Why Did LaserDisc Fail?

LaserDisc’s failure to gain traction was a combination of market factors including lack of marketing, poor quality media, high hardware prices, unreliable players, CED confusion, and the VHS rental market, but this was just the beginning of its downfall. At the tail end, even though LaserDisc did attempt a high definition analog format through Japan’s Hi-Vision spec using MUSE encoding, even that couldn’t withstand the birth of the DVD.

If the LaserVision consortium had had more vision to continue to innovate in the LaserDisc video space rather than trying to make a LaserDisc player an audio component, the format would have ultimately sold better. How much better? No one really knows. If the consortium had embraced MPEG and made a move towards an all digital format in the 90s, this change might have solidified LaserDisc as a comeback format which could have supported 1080p HDTV. Though there was a digital LaserDisc format called CDV and also Japan’s Hi-Vision HD format, these never gained any traction because the LaserVision consortium failed to embrace them. Hi-Vision was never properly introduced into the US or Europe and remained primarily a Japanese innovation sold primarily in Japan.
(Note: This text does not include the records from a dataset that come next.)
(** * InputMagic: the render module (src/render/render.ts)

    A shallow embedding of the voxel renderer's coordinate conversions, facing
    latch, palette functions, sliding-window grid and pointer edit handler,
    with the properties the specification states about them.

    Conventions.
    - JavaScript numbers that the code only uses as integers are [Z]; a number
      that may be [NaN] is [option Z] with [None] for [NaN].
    - Strings are [string], one [ascii] per code unit: the strings considered
      are those of code units up to 255.
    - An object literal used as a map ([colorMapper], [textures]) is its own
      properties together with the members it inherits from
      [Object.prototype]: a read, an [in] test or an assignment goes through
      [JSObject], and a value read from it is a [JS.value], which is a string
      only when an own property answered.
    - Pixi objects are modelled by identity: a container is a reference into a
      heap of container records, a sprite carries its own identifier.
    - Pixel coordinates ([getRenderFactor], container [x]/[y], the ticker's
      stage moves) are floating point and take no part in any property below;
      the model does not carry them.  The display list of [app.stage] is Pixi's
      own bookkeeping and is not modelled either.
    - A JavaScript exception is the [Throw] outcome of the state monad [M]; the
      state reached before the exception is kept, as in the source. *)

From stdpp Require Import gmap strings list fin_maps.
From Stdlib Require Import ZArith Ascii.

Local Open Scope Z_scope.

(** ** Positions *)

(** [BlockPos] of the data model ([@/data/map/block]): x, y horizontal, z up. *)
Module BlockPos.
Record t : Type := mk { x : Z; y : Z; z : Z }.
#[global] Instance eq_dec : EqDecision t.
Proof. solve_decision. Defined.
End BlockPos.

(** [RenderBlockPos]: x to the right, y down, z towards the viewer. *)
Module RenderBlockPos.
Record t : Type := mk { x : Z; y : Z; z : Z }.
#[global] Instance eq_dec : EqDecision t.
Proof. solve_decision. Defined.
End RenderBlockPos.

(** [CenterPos] and a container's [indexPos]: both are [{ x; y }] objects. *)
Module XY.
Record t : Type := mk { x : Z; y : Z }.
#[global] Instance eq_dec : EqDecision t.
Proof. solve_decision. Defined.
End XY.

(** ** The JavaScript string and number primitives the module calls *)

Module JS.

Definition code (c : ascii) : Z := Z.of_N (N_of_ascii c).

(** [StrWhiteSpaceChar] among the code units up to 255: tab, the line
    terminators, vertical tab, form feed, space and the no-break space. *)
Definition is_white_space (c : ascii) : bool :=
  let n := code c in
  ((9 <=? n) && (n <=? 13)) || (n =? 32) || (n =? 160).

Fixpoint skip_white_space (s : string) : string :=
  match s with
  | String c r => if is_white_space c then skip_white_space r else s
  | EmptyString => s
  end.

(** Value of a digit character in any radix up to 36. *)
Definition digit_of_char (c : ascii) : option Z :=
  let n := code c in
  if (48 <=? n) && (n <=? 57) then Some (n - 48)
  else if (97 <=? n) && (n <=? 122) then Some (n - 87)
  else if (65 <=? n) && (n <=? 90) then Some (n - 55)
  else None.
Instead, the introduction of DVD pretty much solidified the death of what was left of LaserDisc as a useful movie storage, rental and playback medium. Though, the LaserDisc media releases would continue to limp along until 2002 with the last LaserDisc player models released sometime in 2009.

What would kill the LaserDisc format? LaserDisc would ultimately die because of 1080p 16:9 flat screen HDTVs, which the LaserDisc format didn’t properly support (other than composite low res or the short lived Hi-Vision format which was problematic). Ultimately, no one wants to watch 480i 4:3 ratio pan-and-scan analog movies via composite inputs on a brand new 16:9 1080p widescreen TV. Yes, some anamorphic widescreen films came to exist on LaserDisc, but that still utilized a 480i resolution which further degraded the picture by widening the image. Of course, you can still find LaserDisc players and discs for purchase if you really want them.